The answer should match the records character for character.

---- Exercise input

(** * Terrain surface analysis: slope, aspect, profile and DEM quality gate

    A shallow embedding of the numerical core of the terrain lambdas
    ([slope_operations.py], [aspect_operations.py], [profile_operations.py],
    [validation.py] and the DEM-generation [handler]).

    Conventions of the embedding:
    - a Python or numpy float is a real number ([R]); arithmetic is exact,
      so rounding, NaN, infinities and signed zeros are outside the model;
      [_calculate_circular_mean], whose result at the wrap from 360 to 0
      is decided by rounding, is embedded a second time in binary64
      ([Binary64]);
    - a numpy 2D array is a list of rows ([list (list R)]), indexed
      [row, column] as in the source;
    - a Python exception is [None] (or a value of [exn] in the handler);
    - raster file I/O is replaced by the in-memory array it reads or writes. *)

From Stdlib Require Import Floats.
From Stdlib Require Import Reals Lra Lia ZArith String Sorted.
From stdpp Require Import base decidable option list.

Open Scope R_scope.

(** * Part I: the embedding *)

(** ** Numeric prelude: comparisons, degrees, [atan2], rounding *)

Module Num.

#[export] Instance Rlt_decision : RelDecision Rlt := Rlt_dec.
#[export] Instance Rle_decision : RelDecision Rle := Rle_dec.
#[export] Instance Rgt_decision : RelDecision Rgt := Rgt_dec.
#[export] Instance Rge_decision : RelDecision Rge := Rge_dec.
#[export] Instance Req_decision : EqDecision R := Req_dec_T.

(** [math.radians] and [math.degrees]. *)
Definition radians (d : R) : R := d * PI / 180.
Definition degrees (r : R) : R := r * 180 / PI.

(** [math.atan2 y x] on the reals: the angle of the point [(x, y)] in
    [(-PI, PI]], with [atan2 0 0 = 0] (at the origin the floating-point
    function returns 0 or PI, up to sign, by the signs of the two zeros). *)
Definition atan2 (y x : R) : R :=
  if decide (0 < x) then atan (y / x)
  else if decide (x < 0) then
    if decide (0 <= y) then atan (y / x) + PI else atan (y / x) - PI
  else if decide (0 < y) then PI / 2
  else if decide (y < 0) then - (PI / 2)
  else 0.

(** [math.floor] and [math.ceil], as integers. *)
Definition floor (x : R) : Z := (up x - 1)%Z.
Definition ceil (x : R) : Z := (1 - up (- x))%Z.

(** Python's [round]: to the nearest integer, ties to the even one. *)
Definition round_half_even (x : R) : Z :=
  let f := floor x in
  let d := x - IZR f in
  if decide (d < 1 / 2) then f
  else if decide (1 / 2 < d) then (f + 1)%Z
  else if Z.even f then f else (f + 1)%Z.

(** [round(x, 1)]. *)
Definition round1 (x : R) : R := IZR (round_half_even (x * 10)) / 10.

(** Sum of a list of reals, left to right as an accumulating loop does. *)
Definition Rsum (l : list R) : R := fold_left Rplus l 0.

(** A [for] loop over a list whose body may raise. *)
Fixpoint for_each {A S : Type} (l : list A) (body : S → A → option S) (s : S)
  : option S :=
  match l with
  | [] => Some s
  | a :: l' => s' ← body s a; for_each l' body s'
  end.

--------

Solution:
(** * Terrain surface analysis: slope, aspect, profile and DEM quality gate

    A shallow embedding of the numerical core of the terrain lambdas
    ([slope_operations.py], [aspect_operations.py], [profile_operations.py],
    [validation.py] and the DEM-generation [handler]).

    Conventions of the embedding:
    - a Python or numpy float is a real number ([R]); arithmetic is exact,
      so rounding, NaN, infinities and signed zeros are outside the model;
      [_calculate_circular_mean], whose result at the wrap from 360 to 0
      is decided by rounding, is embedded a second time in binary64
      ([Binary64]);
    - a numpy 2D array is a list of rows ([list (list R)]), indexed
      [row, column] as in the source;
    - a Python exception is [None] (or a value of [exn] in the handler);
    - raster file I/O is replaced by the in-memory array it reads or writes. *)

From Stdlib Require Import Floats.
From Stdlib Require Import Reals Lra Lia ZArith String Sorted.
From stdpp Require Import base decidable option list.

Open Scope R_scope.

(** * Part I: the embedding *)

(** ** Numeric prelude: comparisons, degrees, [atan2], rounding *)

Module Num.

#[export] Instance Rlt_decision : RelDecision Rlt := Rlt_dec.
#[export] Instance Rle_decision : RelDecision Rle := Rle_dec.
#[export] Instance Rgt_decision : RelDecision Rgt := Rgt_dec.
#[export] Instance Rge_decision : RelDecision Rge := Rge_dec.
#[export] Instance Req_decision : EqDecision R := Req_dec_T.

(** [math.radians] and [math.degrees]. *)
Definition radians (d : R) : R := d * PI / 180.
Definition degrees (r : R) : R := r * 180 / PI.

(** [math.atan2 y x] on the reals: the angle of the point [(x, y)] in
    [(-PI, PI]], with [atan2 0 0 = 0] (at the origin the floating-point
    function returns 0 or PI, up to sign, by the signs of the two zeros). *)
Definition atan2 (y x : R) : R :=
  if decide (0 < x) then atan (y / x)
  else if decide (x < 0) then
    if decide (0 <= y) then atan (y / x) + PI else atan (y / x) - PI
  else if decide (0 < y) then PI / 2
  else if decide (y < 0) then - (PI / 2)
  else 0.

(** [math.floor] and [math.ceil], as integers. *)
Definition floor (x : R) : Z := (up x - 1)%Z.
Definition ceil (x : R) : Z := (1 - up (- x))%Z.

(** Python's [round]: to the nearest integer, ties to the even one. *)
Definition round_half_even (x : R) : Z :=
  let f := floor x in
  let d := x - IZR f in
  if decide (d < 1 / 2) then f
  else if decide (1 / 2 < d) then (f + 1)%Z
  else if Z.even f then f else (f + 1)%Z.

(** [round(x, 1)]. *)
Definition round1 (x : R) : R := IZR (round_half_even (x * 10)) / 10.

(** Sum of a list of reals, left to right as an accumulating loop does. *)
Definition Rsum (l : list R) : R := fold_left Rplus l 0.

(** A [for] loop over a list whose body may raise. *)
Fixpoint for_each {A S : Type} (l : list A) (body : S → A → option S) (s : S)
  : option S :=
  match l with
  | [] => Some s
  | a :: l' => s' ← body s a; for_each l' body s'
  end.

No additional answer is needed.